What you will do
Lines from the beginning of the data below through the one containing "Fixpoint set_field (k" are to be printed exactly as they appear.

Source data
(** A template: bytes, and variables with the text that names them. *)
Inductive piece := Byte (c : ascii) | Var (name raw : string).

Fixpoint pieces_of (fuel : nat) (s : string) : list piece :=
  match fuel with
  | O => []
  | S fuel =>
      match hole s with
      | Some (name, raw, rest) => Var name raw :: pieces_of fuel rest
      | None => match s with "" => [] | String c s => Byte c :: pieces_of fuel s end
      end
  end.
Definition pieces (tmpl : string) : list piece := pieces_of (String.length tmpl) tmpl.

(** ** JSON values *)

(** Decoding with [UseNumber], of which only the first value is read; into an
    [UpdateResult], where numbers are floats; encoding; and floats as [FormatFloat] and
    [ParseFloat] write and read them. *)
Class RestText := {
  rt_decode : string -> option json;
  rt_update : string -> option UpdateResult;
  rt_marshal : json -> string;
  rt_format : float64 -> string;
  rt_float : string -> float64
}.

(** [lookup]: through objects, and lists by number. *)
Fixpoint json_path (v : json) (path : list string) : json :=
  match path with
  | [] => v
  | p :: path =>
      match v with
      | JObj fields => json_path (json_field fields p) path
      | JArr l =>
          match atoi p with
          | Some i => if (i <? 0)%Z then JNull else json_path (default JNull (l !! Z.to_nat i)) path
          | None => JNull
          end
      | _ => JNull
      end
  end.
Definition lookup (v : json) (path : string) : json := if String.eqb path "" then v else json_path v (split_on "." path).

Definition entries (v : json) : list (string * json) := match v with JObj l => l | _ => [] end.
Definition is_map (v : json) : bool := match v with JObj _ => true | _ => false end.
Definition is_null (v : json) : bool := match v with JNull => true | _ => false end.

(** [m[k] = v]. *)
Fixpoint set_field (k : string) (v : json) (m : list (string * json)) : list (string * json) :=
  match m with
  | [] => [(k, v)]
  | (k', v') :: m => if String.eqb k' k then (k, v) :: m else (k', v') :: set_field k v m
  end.

(** [or]. *)
Definition or_else (v def : string) : string := if String.eqb v "" then def else v.

(** [emptyList]: the object that would hold the list is there. *)
Definition emptyList (resp : json) (path : string) : bool :=
  is_null (lookup resp path) &&
  match cut_last "." path with Some (before, _) => is_map (lookup resp before) | None => false end.

Section values.
Context `{T : RestText}.

(** [scalar]. *)
Definition scalar (v : json) : string :=
  match v with
  | JStr s => s
  | JNum lit => lit
  | JFloat f => rt_format f
  | JBool b => if b then "true" else "false"
  | _ => ""
  end.

(** [sameJSON]: both as they are read back, numbers as floats. *)
Fixpoint as_floats (v : json) : json :=
  match v with
  | JNum lit => JFloat (rt_float lit)
  | JArr l => JArr (map as_floats l)
  | JObj l => JObj (map (fun '(k, x) => (k, as_floats x)) l)
  | _ => v
  end.

Fixpoint deep_equal (a b : json) : bool :=
  match a, b with
  | JNull, JNull => true
  | JBool x, JBool y => Bool.eqb x y
  | JNum x, JNum y => String.eqb x y
  | JFloat x, JFloat y => PrimFloat.eqb x y
  | JStr x, JStr y => String.eqb x y
  | JArr l, JArr m =>
      (fix all l m := match l, m with
       | [], [] => true
       | x :: l, y :: m => deep_equal x y && all l m
       | _, _ => false
       end) l m
  | JObj l, JObj m =>
      Nat.eqb (List.length l) (List.length m) &&
      (fix all l := match l with
       | [] => true
       | (k, x) :: l => match find_first (fun f => String.eqb (fst f) k) m with Some (_, y) => deep_equal x y | None => false end && all l
       end) l
  | _, _ => false
  end.
Definition sameJSON (a b : json) : bool := deep_equal (as_floats a) (as_floats b).

(** ** Templates *)

Definition double_quotes : string -> string :=
  fix go s := match s with
    | "" => ""
    | String c s => if Ascii.eqb c "'" then String c (String c (go s)) else String c (go s)
    end.
(** ** What a delivery leaves *)

(** A delivery was signed: its code is that of what was signed, which for Stripe includes a
    time that is near. *)
Definition signed (w : webhook) (h : Header) (body : string) (now : Z) : Prop :=
  if String.eqb (wh_Signature (hk_cfg w)) "stripe" then
    exists ts t sig, ts = fst (signature_parts (get_header h "Stripe-Signature")) /\ atoi ts = Some t /\
      (Z.abs (wrap (now - t)) <= (if wh_ToleranceSeconds (hk_cfg w) <=? 0 then 300 else wh_ToleranceSeconds (hk_cfg w)))%Z /\
      hex_decode sig = Some (mac w (ts +++ "." +++ body))
  else exists decode sig, (decode = hex_decode \/ decode = base64_decode) /\ decode sig = Some (mac w body).

Lemma signed_with_spec decode want s : signed_with decode want s = true -> decode s = Some want.
Proof. unfold signed_with. destruct (decode s) as [got|]; [|done]. intros H. by apply String.eqb_eq in H as ->. Qed.

Lemma verify_signed w h body now : verify w h body now = None -> signed w h body now.
Proof.
  unfold verify, signed. destruct (String.eqb (wh_Signature _) "stripe").
  - unfold verify_stripe. destruct (signature_parts _) as [ts sigs]. cbn [fst]. destruct (atoi ts) as [t|] eqn:Et; [|done].
    destruct (is_nil sigs); [done|]. set (tol := if (_ <=? 0)%Z then _ else _). cbv zeta.
    destruct ((tol <? wrap (now - t)) || (wrap (now - t) <? - tol))%Z eqn:Ed; [done|]. apply orb_false_elim in Ed as [E1 E2].
    destruct (existsb _ sigs) eqn:Ex; [|done]. intros _. apply List.existsb_exists in Ex as (sig & _ & Hs). apply signed_with_spec in Hs.
    exists ts, t, sig. repeat split; [done|lia|done].
  - destruct (String.eqb (wh_Signature _) "shopify").
    + destruct (signed_with _ _ _) eqn:Es; [|done]. intros _. apply signed_with_spec in Es. eauto.
    + destruct (strip_prefix _ _) as [v|]; [|done]. destruct (String.eqb v ""); [done|]. cbv zeta.
      destruct (signed_with _ _ v) eqn:Es; [|done]. intros _. apply signed_with_spec in Es.
      destruct (String.eqb (wh_Encoding _) "base64"); eauto.
Qed.

Lemma Receive_signed w h body now evs : Receive w h body now = Ok evs -> signed w h body now.
Proof. unfold Receive. destruct (verify w h body now) eqn:E; [done|]. intros _. by apply verify_signed. Qed.

Lemma item_events_usable w items evs : item_events w items = Ok evs -> Forall (fun ev => sev_ID ev <> "" /\ sev_Name ev = hk_event w) evs.
Proof.
  revert evs. induction items as [|item items IH]; intros evs H; [injection H as <-; constructor|]. cbn [item_events] in H.
  destruct (negb _); [by apply IH|]. destruct (String.eqb_spec (scalar (lookup item (hk_idPath w))) "") as [E|E]; [done|].
  apply rbind_ok in H as (out & Ho & [= <-]). constructor; [done|by apply IH].
Qed.
Lemma spending_shared ws s : spending ws s -> shared ws s.
Proof using A L Hseed.
  induction 1 as [ws s Hw Hv Hok Hre Hst|ws s i a _ [Hv Hok Hre Hws Hgo] Hi Hmay Hlost|ws s i a req _ [Hv Hok Hre Hws Hgo] Hi
    |ws s i b _ [Hv Hok Hre Hws Hgo] Hb Hst|ws s s' _ [Hv Hok Hre Hws Hgo] Hv' Hsame Hg].
  - split; [done|done|done| |by left]. eapply Forall_impl; [exact Hw|]. intros a. apply started_ok.
  - destruct (refreshed (a, s)) as [r [a' s']] eqn:Er. cbn [fst snd] in *.
    destruct (refreshed_step _ _ _ _ _ Hv Hok (proj1 (Forall_lookup _ _) Hws i a Hi) Hmay Er Hlost) as (Hv' & Hok' & Hsp & Hre' & Hk & Hw' & Hgo').
    split; [done|done|congruence| |].
    + apply Forall_insert; [|done]. eapply Forall_impl; [exact Hws|]. intros b [B1 B2 B3 B4]. split; [done|done|destruct B3 as [?|[? ?]]; auto|].
      intros p Hp. destruct (B4 p Hp) as (? & ? & [?|?]); split; try done; split; try done; [left; by apply Hsp|by right].
    + destruct Hgo' as [?|?]; [by left|right]. exists i, a'. split; [|done]. rewrite list_lookup_insert_eq; [done|]. by eapply lookup_lt_Some.
  - destruct (invalidate_pending req a) as (P1 & P2 & P3 & P4). split; [done|done|done| |].
    + apply Forall_insert; [done|]. destruct (proj1 (Forall_lookup _ _) Hws i a Hi) as [B1 B2 B3 B4]. split; [by rewrite P2|by rewrite P3|by rewrite P4|by rewrite P1].
    + destruct Hgo as [?|(j & b & Hj & Hc)]; [by left|right]. destruct (decide (i = j)) as [->|Hne].
      * exists j, (invalidate req a). rewrite Hi in Hj. injection Hj as <-. split; [rewrite list_lookup_insert_eq; [done|by eapply lookup_lt_Some]|].
        destruct Hc as (p & Hp & Hc). exists p. by rewrite P1.
      * exists j, b. by rewrite list_lookup_insert_ne.
  - split; [done|done|done| |by left]. apply Forall_insert; [done|]. by apply started_ok.
  - split; [done|by eapply same_server_ok|by rewrite (proj2 (proj2 Hg))| |].
    + eapply Forall_impl; [exact Hws|]. intros a. by apply worker_moves.
    + destruct Hgo as [Hst|(i & a & Hi & Hc)].
      * left. unfold stored_token in *. by rewrite (in_store_same _ _ Hsame), (proj1 Hg).
      * right. exists i, a. split; [done|]. destruct Hc as (p & Hp & Hsp & Hc). exists p. unfold stored_token in *. by rewrite (in_store_same _ _ Hsame), (proj1 Hg).
Qed.
(* ===== verification/RestProps.v ===== *)
(** Polls of the REST connector: what its requests leave alone, and that a poll passes over
    no item. *)

From S2P Require Import Turgon Prelude GoStr GoText GoErr GoTime GoDate GuardData Guard Template Engine RestAuth Rest.
From Stdlib Require Import Ascii String.

(** ** What a computation leaves alone *)

(** A relation between the worlds before and after, kept by every step of the outside. *)
Class Framed {S : Type} `{H : Http S} `{K : !TokenStore (S := S)} (R : S -> S -> Prop) : Prop := {
  fr_order : PreOrder R;
  fr_do req s a s' : http_do req s = (a, s') -> R s s';
  fr_now s n s' : http_now s = (n, s') -> R s s';
  fr_random n s b s' : http_random n s = (b, s') -> R s s';
  fr_open key s r s' : ts_open key s = (r, s') -> R s s';
  fr_close key next s e s' : ts_close key next s = (e, s') -> R s s'
}.

Section frames.
Context {S : Type} `{A : AuthText} `{H : Http S} `{K : !TokenStore (S := S)} {R : S -> S -> Prop} `{F : !Framed R}.

Definition framed {X} (m : U (S := S) X) : Prop := forall a s r a' s', m (a, s) = (r, (a', s')) -> R s s'.

Lemma framed_ret {X} (x : X) : framed (mret x).
Proof using F. intros a s r a' s' [= _ _ <-]. apply fr_order. Qed.

Lemma framed_bind {X Y} (m : U (S := S) X) (k : X -> U (S := S) Y) : framed m -> (forall x, framed (k x)) -> framed (m ≫= k).
Proof using F.
  intros Hm Hk a s r a' s' Hr. unfold mbind, U_bind in Hr. destruct (m (a, s)) as [x [a1 s1]] eqn:E.
  apply (PreOrder_Transitive (PreOrder := fr_order) s s1 s'); [by eapply Hm|by eapply Hk].
Qed.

Your solution
(** A template: bytes, and variables with the text that names them. *)
Inductive piece := Byte (c : ascii) | Var (name raw : string).

Fixpoint pieces_of (fuel : nat) (s : string) : list piece :=
  match fuel with
  | O => []
  | S fuel =>
      match hole s with
      | Some (name, raw, rest) => Var name raw :: pieces_of fuel rest
      | None => match s with "" => [] | String c s => Byte c :: pieces_of fuel s end
      end
  end.
Definition pieces (tmpl : string) : list piece := pieces_of (String.length tmpl) tmpl.

(** ** JSON values *)

(** Decoding with [UseNumber], of which only the first value is read; into an
    [UpdateResult], where numbers are floats; encoding; and floats as [FormatFloat] and
    [ParseFloat] write and read them. *)
Class RestText := {
  rt_decode : string -> option json;
  rt_update : string -> option UpdateResult;
  rt_marshal : json -> string;
  rt_format : float64 -> string;
  rt_float : string -> float64
}.

(** [lookup]: through objects, and lists by number. *)
Fixpoint json_path (v : json) (path : list string) : json :=
  match path with
  | [] => v
  | p :: path =>
      match v with
      | JObj fields => json_path (json_field fields p) path
      | JArr l =>
          match atoi p with
          | Some i => if (i <? 0)%Z then JNull else json_path (default JNull (l !! Z.to_nat i)) path
          | None => JNull
          end
      | _ => JNull
      end
  end.
Definition lookup (v : json) (path : string) : json := if String.eqb path "" then v else json_path v (split_on "." path).

Definition entries (v : json) : list (string * json) := match v with JObj l => l | _ => [] end.
Definition is_map (v : json) : bool := match v with JObj _ => true | _ => false end.
Definition is_null (v : json) : bool := match v with JNull => true | _ => false end.

(** [m[k] = v]. *)
Fixpoint set_field (k : string) (v : json) (m : list (string * json)) : list (string * json) :=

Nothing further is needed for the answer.